The first option to be considered was the possibility of light being reflected or scattered by the internal walls of the optical column. The aperture stop (the limits of the first lens in the XEOM1 optical system) defines the cone of light rays which will pass directly through all the subsequent lenses and reach the sensor directly. However, despite the light absorbing properties of the black acetal plastic from which the column is constructed, it is still conceivable that light entering the system from outside this cone could still reach the sensor. The first test to be carried out in order to rule out this possibility was to insert a field stop into the optical column. Whereas the aperture stop determines the brightness of the image, a field stop determines the field of view of the system if the resulting image is smaller than the sensor size — if this is the case, the image is said to bevignetted. However, inserting a field stop with the same diameter as the primary ray bundle will still allow the full image to be formed, but any stray light that could be scattered into the sensor will be blocked i.e. it acts as a light baffle. This is most effective if placed between the final lens and the sensor, but when this test was carried out it was found that it had no impact on reducing the arcs. A further possibility was that of specular reflections from the

machined finish of the plastic surface. This was ruled out by a further test in which a tube of matte black flock paper was used to dull the inner surface of the final section of the optical column. Again, no suppression of the image artefacts was observed.

It was noted during the investigations into this problem that the surface of the CCD sensor in the FLI camera does not appear to be completely uniform. When viewed from an oblique angle, it can be noticed that the image produced by reflection of external light from the surface is distorted. The nature of the distortion suggests that the surface is not flat, as would be expected, but that the surface is ‘rippled’. Closer inspection of the ripples indicates that there is indeed a correlation between these and the image artefacts (illustrated in Figure 4.11). It is proposed that the surface of the sensor is slightly reflective (there is no anti- reflection coating) and the local curvature acts as a concave mirror which has a focal length approximately equal to twice the distance between the sensor and the inside face of the fused silica camera window.
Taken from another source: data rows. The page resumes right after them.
(* ===== verification/Regex.v ===== *)
(** * The regular expressions of the scripts

    The patterns the scripts pass to [re.fullmatch] are regular: the model decides
    membership with derivatives and [fullmatch_spec] states that this is membership
    in the language of the pattern.  [search] looks for a match at any position. *)

From S2P Require Import Prelude PyStr Codec.

(** A character class is a test on code points. *)
Inductive re :=
| Void
| Eps
| Chr (p : N → bool)
| Cat (r1 r2 : re)
| Alt (r1 r2 : re)
| Star (r : re).

Inductive lang : re → str → Prop :=
| lang_eps : lang Eps []
| lang_chr p c : p c = true → lang (Chr p) [c]
| lang_cat r1 r2 s1 s2 : lang r1 s1 → lang r2 s2 → lang (Cat r1 r2) (s1 ++ s2)
| lang_alt_l r1 r2 s : lang r1 s → lang (Alt r1 r2) s
| lang_alt_r r1 r2 s : lang r2 s → lang (Alt r1 r2) s
| lang_star_nil r : lang (Star r) []
| lang_star_cons r s1 s2 : lang r s1 → lang (Star r) s2 → lang (Star r) (s1 ++ s2).

Fixpoint nullable (r : re) : bool :=
  match r with
  | Void | Chr _ => false
  | Eps | Star _ => true
  | Cat r1 r2 => nullable r1 && nullable r2
  | Alt r1 r2 => nullable r1 || nullable r2
  end.

(** Constructors that drop dead branches, so that derivatives stay small. *)
Definition cat (r1 r2 : re) : re :=
  match r1, r2 with
  | Void, _ | _, Void => Void
  | Eps, r | r, Eps => r
  | _, _ => Cat r1 r2
  end.
Definition alt (r1 r2 : re) : re :=
  match r1, r2 with
  | Void, r | r, Void => r
  | _, _ => Alt r1 r2
  end.

Fixpoint deriv (c : N) (r : re) : re :=
  match r with
  | Void | Eps => Void
  | Chr p => if p c then Eps else Void
  | Cat r1 r2 => let d := cat (deriv c r1) r2 in
                 if nullable r1 then alt d (deriv c r2) else d
  | Alt r1 r2 => alt (deriv c r1) (deriv c r2)
  | Star r => cat (deriv c r) (Star r)
  end.

Fixpoint fullmatch (r : re) (s : str) : bool :=
  match s with
  | [] => nullable r
  | c :: s => fullmatch (deriv c r) s
  end.

(** ** Correctness *)

#[local] Hint Constructors lang : core.

Lemma lang_cat_inv r1 r2 s :
  lang (Cat r1 r2) s ↔ ∃ s1 s2, s = s1 ++ s2 ∧ lang r1 s1 ∧ lang r2 s2.
Proof. split; [inversion 1; naive_solver | intros (?&?&->&?&?); auto]. Qed.

Lemma lang_void s : ¬ lang Void s.
Proof. inversion 1. Qed.

Lemma lang_eps_inv s : lang Eps s ↔ s = [].
Proof. split; [by inversion 1|intros ->; auto]. Qed.

Lemma lang_mk_cat r1 r2 s : lang (cat r1 r2) s ↔ lang (Cat r1 r2) s.
Proof.
  rewrite lang_cat_inv.
  assert (∀ r, (∃ s1 s2, s = s1 ++ s2 ∧ lang Void s1 ∧ lang r s2) ↔ False) as Hl.
  { intros r. split; [|done]. intros (?&?&_&[]%lang_void&_). }
  assert (∀ r, (∃ s1 s2, s = s1 ++ s2 ∧ lang r s1 ∧ lang Void s2) ↔ False) as Hr.
  { intros r. split; [|done]. intros (?&?&_&_&[]%lang_void). }
  assert (∀ r, (∃ s1 s2, s = s1 ++ s2 ∧ lang Eps s1 ∧ lang r s2) ↔ lang r s) as He.
  { intros r. setoid_rewrite lang_eps_inv. split; [naive_solver|]. intros. by exists [], s. }
  assert (∀ r, (∃ s1 s2, s = s1 ++ s2 ∧ lang r s1 ∧ lang Eps s2) ↔ lang r s) as He'.
  { intros r. setoid_rewrite lang_eps_inv. split; [|intros; exists s, []; by rewrite app_nil_r].
    intros (s1&s2&->&?&->). by rewrite app_nil_r. }
  pose proof (lang_void s) as Hv.
  destruct r1, r2; cbn [cat]; rewrite ?Hl, ?Hr, ?He, ?He'; try tauto; apply lang_cat_inv.
Qed.

Lemma lang_alt_inv r1 r2 s : lang (Alt r1 r2) s ↔ lang r1 s ∨ lang r2 s.
Proof. split; [inversion 1; auto | intros []; auto]. Qed.

Lemma lang_mk_alt r1 r2 s : lang (alt r1 r2) s ↔ lang (Alt r1 r2) s.
Proof.
  rewrite lang_alt_inv. pose proof (lang_void s).
  destruct r1, r2; cbn [alt]; rewrite ?lang_alt_inv; tauto.
Qed.

Lemma nullable_spec r : nullable r = true ↔ lang r [].
Proof.
  induction r; cbn; rewrite ?andb_true_iff, ?orb_true_iff, ?IHr1, ?IHr2,
    ?lang_cat_inv, ?lang_alt_inv; try (split; [done|by inversion 1]); try (by split; auto).
  split; [intros []; by exists [], []|].
  intros (s1&s2&H&?&?). destruct s1, s2; try done.
Qed.

Lemma lang_star_cons_inv r c s :
  lang (Star r) (c :: s) ↔ ∃ s1 s2, s = s1 ++ s2 ∧ lang r (c :: s1) ∧ lang (Star r) s2.
Proof.
  split.
  - remember (Star r) as r' eqn:Er. remember (c :: s) as s' eqn:Es.
    intros H. revert Er Es. induction H; try done. intros [= ->] Es.
    destruct s1 as [|c' s1]; [by apply IHlang2|]. cbn in Es. injection Es as -> <-.
    by exists s1, s2.
  - intros (s1&s2&->&?&?). by apply (lang_star_cons r (c :: s1)).
Qed.

Lemma deriv_spec c r s : lang (deriv c r) s ↔ lang r (c :: s).
Proof.
  revert s. induction r as [| |p|r1 IH1 r2 IH2|r1 IH1 r2 IH2|r IH]; intros s; cbn.
  - split; inversion 1.
  - split; inversion 1.
  - destruct (p c) eqn:Hp; (split; inversion 1; subst; auto; congruence).
  - assert (lang (cat (deriv c r1) r2) s ↔
      ∃ s1 s2, s = s1 ++ s2 ∧ lang r1 (c :: s1) ∧ lang r2 s2) as Hd.
    { rewrite lang_mk_cat, lang_cat_inv. by setoid_rewrite IH1. }
    rewrite lang_cat_inv. destruct (nullable r1) eqn:Hn.
    + rewrite lang_mk_alt, lang_alt_inv, Hd, IH2. apply nullable_spec in Hn. split.
      * intros [(s1&s2&->&?&?)|?]; [by exists (c :: s1), s2|by exists [], (c :: s)].
      * intros ([|c' s1]&s2&Hs&?&?); [right; by rewrite Hs|]. injection Hs as <- ->.
        left; by exists s1, s2.
    + rewrite Hd. split; [intros (s1&s2&->&?&?); by exists (c :: s1), s2|].
      intros ([|c' s1]&s2&Hs&H1&?).
      * apply nullable_spec in H1. congruence.
      * injection Hs as <- ->. by exists s1, s2.
  - by rewrite lang_mk_alt, !lang_alt_inv, IH1, IH2.
  - rewrite lang_mk_cat, lang_cat_inv, lang_star_cons_inv. by setoid_rewrite IH.
Qed.

(** [fullmatch] decides the language of the pattern. *)
Lemma fullmatch_spec r s : fullmatch r s = true ↔ lang r s.
Proof.
  revert r; induction s as [|c s IH]; intros r; cbn; [apply nullable_spec|].
  by rewrite IH, deriv_spec.
Qed.

(** ** Derived forms *)

Definition lit (s : str) : re := foldr (λ c, Cat (Chr (N.eqb c))) Eps s.
Definition any : re := Chr (λ _, true).
Definition plus (r : re) : re := Cat r (Star r).
Definition opt (r : re) : re := Alt Eps r.
Fixpoint rep (n : nat) (r : re) : re :=
  match n with O => Eps | S n => Cat r (rep n r) end.
Definition alts (rs : list re) : re := foldr Alt Void rs.
Definition one_of (s : str) : N → bool := λ c, bool_decide (c ∈ s).

(** [re.search(r, s)] for a pattern without anchors. *)
Definition search (r : re) (s : str) : bool :=
  fullmatch (Cat (Star any) (Cat r (Star any))) s.

Lemma lang_rep_chr n p s :
  lang (rep n (Chr p)) s ↔ length s = n ∧ Forall (λ c, p c = true) s.
Proof.
  revert s; induction n as [|n IH]; intros s; cbn.
  - rewrite lang_eps_inv. split; [by intros ->|]. intros [?%nil_length_inv _]; done.
  - rewrite lang_cat_inv. setoid_rewrite IH. split.
    + intros (s1&s2&->&Hs1&<-&?). inversion Hs1; subst. cbn. split; [done|by constructor].
    + destruct s as [|c s]; cbn; [naive_solver|]. intros [[= Hl] [Hc Hs]%Forall_cons].
      exists [c], s. by split_and!; [|constructor|..].
Qed.

Lemma lang_star_chr p s : lang (Star (Chr p)) s ↔ Forall (λ c, p c = true) s.
Proof.
  split.
  - remember (Star (Chr p)) as r eqn:E. induction 1; try done. injection E as ->.
    apply Forall_app. split; [|auto]. inversion H; subst. by repeat constructor.
  - induction 1 as [|x l Hx _ IH]; [constructor|]. apply (lang_star_cons _ [x] l); [by constructor|done].
Qed.

Lemma lang_any_star s : lang (Star any) s.
Proof. apply lang_star_chr. by induction s; constructor. Qed.

Lemma lang_lit t s : lang (lit t) s ↔ s = t.
Proof.
  revert s; induction t as [|c t IH]; intros s; cbn; [apply lang_eps_inv|].
  rewrite lang_cat_inv. setoid_rewrite IH. split.
  - intros (s1&s2&->&Hs&->). inversion Hs as [| ? ? Hc | | | | |]; subst. by apply N.eqb_eq in Hc as ->.
  - intros ->. exists [c], t. split_and!; [done| |done]. constructor. apply N.eqb_refl.
Qed.

Lemma search_spec r s :
  search r s = true ↔ ∃ s1 s2 s3, s = s1 ++ s2 ++ s3 ∧ lang r s2.
Proof.
  unfold search. rewrite fullmatch_spec, lang_cat_inv. setoid_rewrite lang_cat_inv. split.
  - intros (s1&?&->&_&s2&s3&->&?&_). by exists s1, s2, s3.
  - intros (s1&s2&s3&->&?). exists s1, (s2 ++ s3). split_and!; [done|apply lang_any_star|].
    exists s2, s3. split_and!; [done..|apply lang_any_star].
Qed.

(** ** The patterns shared by several scripts *)

Definition digit : re := Chr is_digit.
Definition lower_hex : re := Chr is_hex.

(** [[0-9a-f]{40}] *)
Definition hex40 (s : str) : bool := fullmatch (rep 40 lower_hex) s.
(** [[0-9a-f]{64}] *)
Definition hex64 (s : str) : bool := fullmatch (rep 64 lower_hex) s.

Lemma hex40_spec s : hex40 s = true ↔ length s = 40 ∧ Forall (λ c, is_hex c = true) s.
Proof. unfold hex40, lower_hex. by rewrite fullmatch_spec, lang_rep_chr. Qed.
Lemma hex64_spec s : hex64 s = true ↔ length s = 64 ∧ Forall (λ c, is_hex c = true) s.
Proof. unfold hex64, lower_hex. by rewrite fullmatch_spec, lang_rep_chr. Qed.

#[export] Hint Rewrite fullmatch_spec hex40_spec hex64_spec search_spec : siano.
Consequently, the reflected light is focused back onto the CCD and the width of the image artefacts depends on the angular aperture of the source.

An additional unwanted feature which was apparent from fairly early on was a distribution of small dark circles across some images, also visible in Figure 4.10. As with the bright arcs, these are only apparent in situations where light is incident upon the sensor, and their positions also vary (although to a much lesser degree) depending on the illumination characteristics. These have been attributed to a build up of particulate matter on the surface of the sensor which appears to have increased in severity as the camera has continued to be in use. Considering that the front compartment of the camera is hermetically sealed, argon filled, and contains desiccant — these measures are intended to prevent the ingress of dust particles and water vapour (which would condense on the surface of the sensor when cooled) — this casts further doubt over the build quality of the camera.